Un récit de captivité au cœur de la crise franco-algérienne
Le livre de Boualem Sansal entend restituer l’expérience concrète de l’enfermement, dans une Algérie où sa parole dérange. L’écrivain, naturalisé français en 2024, avait été arrêté à son arrivée à l’aéroport d’Alger, puis maintenu derrière les barreaux pendant de longs mois. Son cas est devenu un dossier diplomatique sensible entre Paris et Alger, mobilisant gouvernements, intellectuels et associations de défense des libertés. La publication chez Grasset prolonge ce combat sur le terrain littéraire, là où l’auteur a toujours préféré porter le fer.

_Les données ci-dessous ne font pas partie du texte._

(** *** A path on its own *)

(** Where [ngx_http_parse_uri] goes on, so does the request line parser. *)
Lemma pu_step_rl m u p ch r s' r' : in_uri_state u ->
  pu_step u p ch r = Some (s', r') -> rl_step m u p ch r = Go s' r'.
Proof.
  intros Hu. destruct (bad_path_char ch) eqn:B.
  - assert (C : ch <= 32 \/ ch = 127) by (unfold bad_path_char in B; lia).
    destruct Hu as [-> | [-> | ->]]; cbn [pu_step rl_step];
      unfold after_slash_step, check_uri_step, uri_step, after_slash_rest, check_uri_rest, uri_rest;
      rewrite B; case_if; try (now intros [= <- <-]);
      repeat (case_if; [lia|]); discriminate.
  - assert (St : uri_stop p ch r = None /\ bad_char ch = false).
    { unfold uri_stop, bad_char, bad_path_char in *. repeat (case_if; [lia|]). split; [reflexivity|lia]. }
    destruct St as [St B']. destruct Hu as [-> | [-> | ->]]; cbn [pu_step rl_step];
      unfold after_slash_step, check_uri_step, uri_step; rewrite St;
      unfold after_slash_rest, check_uri_rest, uri_rest; rewrite B, B';
      repeat case_if; now intros [= <- <-].
Qed.

Lemma pu_state u p ch r s' r' : in_uri_state u -> pu_step u p ch r = Some (s', r') -> in_uri_state s'.
Proof.
  intros Hu. unfold in_uri_state. destruct Hu as [-> | [-> | ->]]; cbn [pu_step];
    unfold after_slash_rest, check_uri_rest, uri_rest; repeat case_if;
    try discriminate; intros [= <- <-]; auto.
Qed.

Lemma pu_step_keeps u p ch r s' r' : in_uri_state u -> pu_step u p ch r = Some (s', r') ->
  uri_end (tg r') = uri_end (tg r).
Proof.
  intros Hu. destruct Hu as [-> | [-> | ->]]; cbn [pu_step];
    unfold after_slash_rest, check_uri_rest, uri_rest; repeat case_if;
    try discriminate; now intros [= <- <-].
Qed.

Lemma pu_loop_marked m l : wf_bytes m -> forall u p r r' rest, in_uri_state u ->
  in_uri m u p r -> skipn p m = l ++ rest -> pu_loop u p l r = Some r' ->
  uri_end (tg r') = uri_end (tg r) /\ exists s, marked m r' s (p + length l).
Proof.
  intros Hw. induction l as [|ch l IH]; intros u p r r' rest Hu H E; cbn [pu_loop length app] in *.
  - intros [= <-]. split; [reflexivity|]. rewrite Nat.add_0_r. now apply in_uri_marked in H.
  - destruct (pu_step u p ch r) as [[s1 r1]|] eqn:Es; [|discriminate]. intros L.
    pose proof (pu_state _ _ _ _ _ _ Hu Es) as U1.
    pose proof (pu_step_rl m _ _ _ _ _ _ Hu Es) as R.
    pose proof (rl_step_inv m u p ch (l ++ rest) r Hw E) as I. rewrite R in I.
    destruct (IH s1 (S p) r1 r' rest U1) as (K & s & M).
    + destruct Hu as [-> | [-> | ->]], U1 as [-> | [-> | ->]]; exact (I H).
    + now apply (skipn_nth m p ch (l ++ rest)).
    + exact L.
    + split; [rewrite K; exact (pu_step_keeps _ _ _ _ _ _ Hu Es)|]. exists s.
      now replace (p + S (length l))%nat with (S p + length l)%nat by lia.
Qed.
Lemma sorted_app l1 (y : entry) l2 : sorted gl (l1 ++ y :: l2) ->
  sorted gl l1 /\ sorted gl l2 /\ Forall (fun z : entry => gl y.1 z.1 = false) l1.
Proof.
  induction l1 as [|z l1 IH]; cbn; intros H; apply StronglySorted_inv in H as [S F].
  - split; [constructor|]. split; [done|constructor].
  - destruct (IH S) as (S1 & S2 & F1). apply Forall_app in F as [Fl Fr].
    apply Forall_cons in Fr as [Fy _].
    split; [now constructor|]. split; [done|]. now constructor.
Qed.

(** The nodes before [y] do not come after [e] when [y] does not. *)
Lemma sorted_before (e : entry) l1 y l2 : D e.1 -> in_domain (l1 ++ y :: l2) -> sorted gl (l1 ++ y :: l2) ->
  gl e.1 y.1 = false -> Forall (fun z : entry => gl e.1 z.1 = false) l1.
Proof.
  intros De Dl Sl H. destruct (sorted_app _ _ _ Sl) as (_ & _ & F).
  apply Forall_app in Dl as [D1 D2]. apply Forall_cons in D2 as [Dy _].
  rewrite Forall_forall in *. intros z Hz. apply (order_trans _ y.1); auto.
Qed.

Lemma ins_perm e l : ins gl e l ≡ₚ e :: l.
Proof.
  induction l as [|z l IH]; cbn; [done|]. case_match; [done|]. rewrite IH. apply perm_swap.
Qed.

Lemma ins_sorted (e : entry) l : D e.1 -> in_domain l -> sorted gl l -> sorted gl (ins gl e l).
Proof.
  intros De. induction l as [|z l IH]; intros Dl Sl; cbn; [repeat constructor|].
  apply Forall_cons in Dl as [Dz Dl]. apply StronglySorted_inv in Sl as [Sl F].
  case_match eqn:H.
  - constructor; [now constructor|]. constructor; [now apply order_asym|].
    rewrite Forall_forall in *. intros w Hw. apply (order_trans _ z.1); auto. now apply order_asym.
  - constructor; [now apply IH|]. rewrite ins_perm. now constructor.
Qed.

Lemma ins_domain (e : entry) l : D e.1 -> in_domain l -> in_domain (ins gl e l).
Proof. intros De Dl. unfold in_domain. rewrite ins_perm. now constructor. Qed.

End Order.

Lemma plug_app ctx1 ctx2 t : plug (ctx1 ++ ctx2) t = plug ctx2 (plug ctx1 t).
Proof. apply fold_left_app. Qed.

Lemma length_cells q t : length (cells q t) = length (elements t).
Proof.
  revert q. induction t as [|c l IHl p k r IHr]; intros q; [done|].
  cbn. rewrite !length_app, IHl, IHr. cbn. lia.
Qed.

Lemma length_ctx ctx t : (length ctx <= length (elements (plug ctx t)))%nat.
Proof.
  enough (length ctx + length (elements t) <= length (elements (plug ctx t)))%nat by lia.
  revert t. induction ctx as [|[d c p k y] ctx IH]; intros t; [done|].
  cbn [length]. etransitivity; [|apply (IH (mk d c t p k y))].
  destruct d; cbn; rewrite !length_app; cbn; lia.
Qed.

(** ** The insertion of a leaf *)

Definition side (ctx : list frame) : dir := match ctx with Frame d _ _ _ _ :: _ => d | [] => L end.

Lemma at_foreign x nx F q0 sn ctx t st : at_ ((x, nx) :: F) q0 sn ctx t st -> mem st !! x = Some nx.
Proof.
  intros [O _]. apply (owns_lookup _ _ _ _ O). right. rewrite !elem_of_app. right. right. left.
Qed.

Lemma at_ne_s F q0 sn ctx c l p k r st : at_ F q0 sn ctx (T c l p k r) st -> p <> s.
Proof.
  intros [O _]. apply (owns_fresh _ _ _ _ p (Node k (ptr_of l) (ptr_of r) (up_of ctx q0) c) O).
  rewrite !elem_of_app. left. left.
Qed.

Section Descent.
Context (gl : Z -> Z -> bool) (D : Z -> Prop) {HO : KeyOrder gl D}.

(** Where the descent goes at a node. *)
Lemma ins_at_node c l p k r (e : entry) : D e.1 ->
  in_domain D (elements (T c l p k r)) -> sorted gl (elements (T c l p k r)) ->
  ins gl e (elements (T c l p k r))
  = if gl e.1 k then ins gl e (elements l) ++ (k, p) :: elements r
    else elements l ++ (k, p) :: ins gl e (elements r).
Proof.
  intros De Dt St. cbn [elements] in *. case_match eqn:H; [now apply ins_left|].
  rewrite ins_right by exact (sorted_before gl D e _ (k, p) _ De Dt St H).
  cbn. now rewrite H.
Qed.

Definition descended (t : tree) (e : entry) (ctx : list frame) : Prop :=
  ctx <> [] /\ plug ctx E = t
  /\ forall c0, elements (plug ctx (T c0 E e.2 e.1 E)) = ins gl e (elements t).

Lemma descended_leaf d c p k y (e : entry) :
  D e.1 -> in_domain D (elements (mk d c E p k y)) -> sorted gl (elements (mk d c E p k y)) ->
  (if gl e.1 k then L else R) = d -> descended (mk d c E p k y) e [Frame d c p k y].
Proof.
  intros De Dt St Hd. split; [done|]. split; [done|]. intros c0. cbn [plug fold_left plug1].
  destruct e as [ke x], d; cbn [mk] in *; rewrite (ins_at_node _ _ _ _ _ _ De Dt St);
    destruct (gl _ k); done.
Qed.

Lemma descended_step d c t p k y (e : entry) ctx :
  D e.1 -> in_domain D (elements (mk d c t p k y)) -> sorted gl (elements (mk d c t p k y)) ->
  (if gl e.1 k then L else R) = d -> descended t e ctx ->
  descended (mk d c t p k y) e (ctx ++ [Frame d c p k y]).
Proof.
  intros De Dt St Hd (N & Pl & El). split; [now destruct ctx|]. rewrite plug_app, Pl. split; [done|].
  intros c0. rewrite plug_app. cbn [plug fold_left plug1].
  change (fold_left (fun (x : tree) (f : frame) => plug1 f x) ctx (T c0 E e.2 e.1 E))
    with (plug ctx (T c0 E e.2 e.1 E)).
  destruct d; cbn [mk] in *; rewrite (ins_at_node _ _ _ _ _ _ De Dt St); cbn [elements];
    rewrite (El c0); destruct (gl _ k); done.
Qed.

Lemma wp_descend F q0 sn x nx : D (key nx) ->
  forall t ctx fuel (Q : ptr * dir -> rb_store -> Prop) st,
  t <> E -> in_domain D (elements t) -> sorted gl (elements t) ->
  at_ ((x, nx) :: F) q0 sn ctx t st -> (length (elements t) <= fuel)%nat ->
  (forall ctx2, descended t (key nx, x) ctx2 -> at_ ((x, nx) :: F) q0 sn (ctx2 ++ ctx) E st ->
     Q (up_of ctx2 q0, side ctx2) st) ->
  wp (descend gl fuel (ptr_of t) (Some x) (Some s)) Q st.
Proof.
  intros De t. induction t as [|c l IHl p k r IHr]; [done|].
  intros ctx fuel Q st _ Dt St A Hf HQ. destruct fuel as [|fuel]; [cbn in Hf; rewrite length_app in Hf; cbn in Hf; lia|].
  cbn [descend ptr_of]. apply wp_bind, (wp_load_at _ _ _ _ _ (at_foreign _ _ _ _ _ _ _ _ A)).
  pose proof (at_node _ _ _ _ _ _ _ _ _ _ A) as En.
  apply wp_bind, (wp_load_at _ _ _ _ _ En). cbn [key].
  set (d := if gl (key nx) k then L else R).
  assert (exists y z, T c l p k r = mk d c y p k z /\ child d (Node k (ptr_of l) (ptr_of r) (up_of ctx q0) c) = ptr_of y
    /\ (y = l \/ y = r)) as (y & z & Et & Ec & Hy)
    by (destruct d; eauto 10).
  apply wp_bind, (wp_load_at _ _ _ _ _ En). rewrite Ec. rewrite Et in *.
  assert (A' := proj2 (at_zip _ _ _ _ _ _ _ _ _ _ _) A).
  destruct y as [|cy ly py ky ry]; cbn [ptr_of].
  - rewrite decide_True by done. apply wp_ret.
    apply (HQ [Frame d c p k z]); [now apply descended_leaf|exact A'].
  - rewrite decide_False by (intros [= ->]; now apply (at_ne_s _ _ _ _ _ _ _ _ _ _ A')).
    assert (Hsub : forall t', (t' = l \/ t' = r) ->
      in_domain D (elements t') /\ sorted gl (elements t') /\ (length (elements t') <= fuel)%nat).
    { rewrite <- Et in *. cbn [elements] in *. destruct (sorted_app gl _ _ _ St) as (Sl & Sr & _).
      apply Forall_app in Dt as [Dl Dr]. apply Forall_cons in Dr as [_ Dr].
      rewrite length_app in Hf. cbn in Hf. intros t' [->| ->]; (split; [done|]); (split; [done|lia]). }
    destruct (Hsub _ Hy) as (Dy & Sy & Hy').
    assert (IH : forall ctx fuel (Q : ptr * dir -> rb_store -> Prop) st,
      T cy ly py ky ry <> E -> in_domain D (elements (T cy ly py ky ry)) -> sorted gl (elements (T cy ly py ky ry)) ->
      at_ ((x, nx) :: F) q0 sn ctx (T cy ly py ky ry) st -> (length (elements (T cy ly py ky ry)) <= fuel)%nat ->
      (forall ctx2, descended (T cy ly py ky ry) (key nx, x) ctx2 -> at_ ((x, nx) :: F) q0 sn (ctx2 ++ ctx) E st ->
         Q (up_of ctx2 q0, side ctx2) st) ->
      wp (descend gl fuel (ptr_of (T cy ly py ky ry)) (Some x) (Some s)) Q st)
      by (destruct Hy as [-> | ->]; assumption).
    refine (IH _ fuel Q st _ Dy Sy A' Hy' _); [done|]. intros ctx2 Ds As.
    replace (up_of ctx2 q0, side ctx2) with (up_of (ctx2 ++ [Frame d c p k z]) q0, side (ctx2 ++ [Frame d c p k z]))
      by (destruct Ds as [N _]; now destruct ctx2).
    apply HQ; [now apply descended_step|]. now rewrite <- app_assoc.
Qed.

End Descent.

(** What [ngx_rbtree_insert] expects of the callback [tree->insert]: the new
    node becomes a red leaf at its place in the order. *)
Class InsertPt (insert : nat -> ptr -> ptr -> ptr -> MR unit) (gl : Z -> Z -> bool)
    (D : Z -> Prop) : Prop :=
  insert_pt F q0 sn x nx t fuel (Q : unit -> rb_store -> Prop) st :
    D (key nx) -> t <> E -> in_domain D (elements t) -> sorted gl (elements t) ->
    at_ ((x, nx) :: F) q0 sn [] t st -> (length (elements t) <= fuel)%nat ->
    (forall ctx st', descended gl t (key nx, x) ctx ->
       at_ F q0 sn ctx (T 1 E x (key nx) E) st' -> Q tt st') ->
    wp (insert fuel (ptr_of t) (Some x) (Some s)) Q st.

#[export] Instance insert_at_pt gl D `{KeyOrder gl D} : InsertPt (insert_at gl) gl D.
Proof.
  intros F q0 sn x nx t fuel Q st Dx Ht Dt St A Hf HQ. unfold insert_at. apply wp_bind.
  apply (wp_descend gl D F q0 sn x nx Dx t [] fuel _ st Ht Dt St A Hf).
  intros ctx Ds A'. rewrite app_nil_r in A'.
  destruct ctx as [|[d c p k y] up]; [now destruct Ds|]. cbn [side up_of].
  destruct A' as [O V]. cbn [cells ccells ptr_of app up_of] in O.
  assert (O1 : owns (mem st) ((x, nx) :: (p, mkn d k (Some s) (ptr_of y) (up_of up q0) c)
    :: (s, sn) :: cells (Some p) y ++ ccells (Some p) up q0 ++ F)) by owned O.
  clear O. unfold ngx_rbt_red. destruct d; cbn in O1 |- *; wp_walk O1;
    (apply (HQ _ _ Ds); split; [|cbn in *; congruence]; cbn; owned O1).
Qed.

(** ** Whole operations *)

(** The memory holds a red-black tree with the nodes [l] in order, and [F]. *)
Definition holds (gl : Z -> Z -> bool) (D : Z -> Prop) (F : list (loc * node)) (l : list entry)
    (st : rb_store) : Prop :=
  exists q0 sn t m, at_ F q0 sn [] t st /\ is_red (color sn) = false /\ rbt t false m
  /\ elements t = l /\ in_domain D l /\ sorted gl l.

Lemma at_blacken F q0 sn c l p k r (Q : unit -> rb_store -> Prop) st :
  at_ F q0 sn [] (T c l p k r) st ->
  (forall st', at_ F q0 sn [] (T 0 l p k r) st' -> Q tt st') -> wp (ngx_rbt_black (Some p)) Q st.
Proof.
  intros [O V] HQ. cbn [cells ccells ptr_of app up_of top] in *. unfold ngx_rbt_black.
  wp_walk O. apply HQ. split; [|cbn; congruence]. exact O.
Qed.

Lemma at_fuel F q0 sn ctx t (Q : nat -> rb_store -> Prop) st : at_ F q0 sn ctx t st ->
  (forall n, (length (elements (plug ctx t)) + length F + 1 < n)%nat -> Q n st) -> wp nodes Q st.
Proof.
  intros A HQ. rewrite at_plug in A. destruct A as [O _].
  apply (wp_nodes _ _ _ O). intros n Hn. apply HQ. cbn [length ccells app] in Hn.
  rewrite length_app, length_cells in Hn. lia.
Qed.

Lemma wp_insert insert gl D `{!KeyOrder gl D, !InsertPt insert gl D} F l x nx
    (Q : unit -> rb_store -> Prop) st :
  holds gl D ((x, nx) :: F) l st -> D (key nx) ->
  (forall st', holds gl D F (ins gl (key nx, x) l) st' -> Q tt st') ->
  wp (ngx_rbtree_insert insert (Some s) (Some x)) Q st.
Proof.
  intros (q0 & sn & t & m & A & Hs & Rt & <- & Dt & St) Dx HQ. unfold ngx_rbtree_insert.
  apply wp_bind, (at_fuel _ _ _ _ _ _ _ A). intros fuel Hf. cbn [plug fold_left length] in Hf.
  unfold get_root. wp_step A. rewrite (proj2 A). cbn [top].
  destruct t as [|c l p k r].
  - cbn [ptr_of]. rewrite decide_True by done. destruct A as [O _]. cbn [cells ccells app] in O.
    unfold ngx_rbt_black, set_root. wp_walk O. apply HQ.
    exists None, sn, (T 0 E x (key nx) E), 1%nat.
    split; [split; [exact O|done]|]. split; [done|].
    split; [apply (rbt_black 0 _ _ _ _ false false 0); [done|constructor..]|].
    repeat (constructor || done).
  - rewrite decide_False by (intros [= ->]; exact (at_ne_s _ _ _ _ _ _ _ _ _ _ A eq_refl)).
    wp_step A. rewrite (proj2 A). cbn [top]. apply wp_bind.
    apply (insert_pt F q0 sn x nx (T c l p k r) fuel _ st Dx); [done..|cbn in *; lia|].
    intros ctx st' (N & Pl & El) A'. apply wp_bind.
    rewrite <- Pl in Rt. destruct (unplug_rbt _ _ _ Rt) as (pr & n & b & C & RE & Hb).
    inversion RE; subst n b.
    apply (wp_balance F q0 sn x fuel Hs ctx pr 0%nat (key nx) E E _ st' A' C); [constructor|constructor| |].
    { pose proof (length_ctx ctx E) as Hl. rewrite Pl in Hl. lia. }
    intros st'' t' A'' [[m' Rb] Et]. pose proof (El 1) as Ei. cbn [fst snd] in Ei. rewrite Ei in Et.
    destruct t' as [|c' l' p' k' r']; [now destruct (ins gl (key nx, x) (elements (T c l p k r))) eqn:Hi;
      [pose proof (ins_perm gl (key nx, x) (elements (T c l p k r))) as P; rewrite Hi in P;
       apply Permutation_nil_cons in P|]|].
    wp_step A''. rewrite (proj2 A''). cbn [top ptr_of].
    apply (at_blacken F q0 sn c' l' p' k' r' _ st'' A''). intros st3 A3. apply HQ.
    exists q0, sn, (T 0 l' p' k' r'), m'. split; [exact A3|]. do 2 (split; [done|]).
    split; [exact Et|]. split; [now apply ins_domain|now apply (ins_sorted gl D)].
Qed.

La forme retenue mêle chronique carcérale, méditation sur l’histoire algérienne et règlement de comptes avec un appareil d’État jugé liberticide. Selon les premiers retours, l’ensemble apparaît dense, parfois inégal. La critique de Le Monde Afrique évoque un texte engagé mais dont la construction laisse poindre une certaine confusion narrative, comme si l’urgence du témoignage avait pris le pas sur la rigueur de l’architecture romanesque. Reste que la matière brute, elle, demeure d’une rare intensité politique.
Grasset, Hachette et Bolloré : un choix éditorial scruté
Le passage de Boualem Sansal chez Grasset ne relève pas du seul calcul littéraire. La maison, dirigée depuis 2023 par une nouvelle équipe après le rachat du groupe Lagardère par Vincent Bolloré via Vivendi, est devenue un repère identifiable dans le paysage éditorial français. Plusieurs auteurs perçus comme conservateurs ou critiques de l’islam politique y ont trouvé refuge. Pour ses détracteurs, le ralliement de l’écrivain à cette enseigne contrôlée par l’industriel breton brouille la frontière entre dissidence intellectuelle et instrumentalisation médiatique.
Ses défenseurs rétorquent que Grasset offre, avec Hachette Livre, une force de frappe éditoriale capable d’imposer le texte dans le débat public francophone, en France comme au Maghreb et en Afrique subsaharienne. La diffusion sur le marché du livre, dans un environnement où les ouvrages critiques du pouvoir algérien circulent difficilement au sud de la Méditerranée, constitue un enjeu stratégique. Le livre devrait notamment irriguer les réseaux libraires de l’Afrique francophone, où l’œuvre de Sansal jouit d’un lectorat fidèle.
Une parution qui pèse sur le dialogue Alger-Paris
La sortie de La Légende intervient à un moment particulièrement délicat des relations bilatérales. Depuis l’arrestation de l’écrivain en novembre 2024, les chancelleries naviguent entre prises de position publiques et négociations discrètes. Sa libération, obtenue après une mobilisation soutenue, n’a pas refermé le contentieux mémoriel, migratoire et sécuritaire qui empoisonne le dialogue entre les deux capitales. La publication d’un récit aussi frontal risque d’aviver les crispations à Alger.
Pour les milieux diplomatiques, le livre s’inscrit dans une séquence où plusieurs intellectuels franco-algériens témoignent à visage découvert. L’effet d’agenda est réel : chaque parution rouvre le débat sur la liberté d’expression, sur la justice algérienne et sur le rôle des binationaux. À Paris, le ministère de l’Europe et des Affaires étrangères avait fait du sort de Sansal un marqueur de sa diplomatie culturelle. À Alger, à l’inverse, l’écrivain reste associé à une parole jugée hostile aux fondements de l’État.
Au-delà de la polémique, La Légende documente une expérience individuelle qui dit beaucoup d’un système. Le texte rejoint la longue tradition des récits de prison écrits par des écrivains du monde arabe, de Tahar Djaout à Kamel Daoud. Sa réception, en France comme en Algérie, fournira un indicateur supplémentaire sur la capacité des sociétés des deux rives à se parler par la littérature. Selon Le Monde Afrique.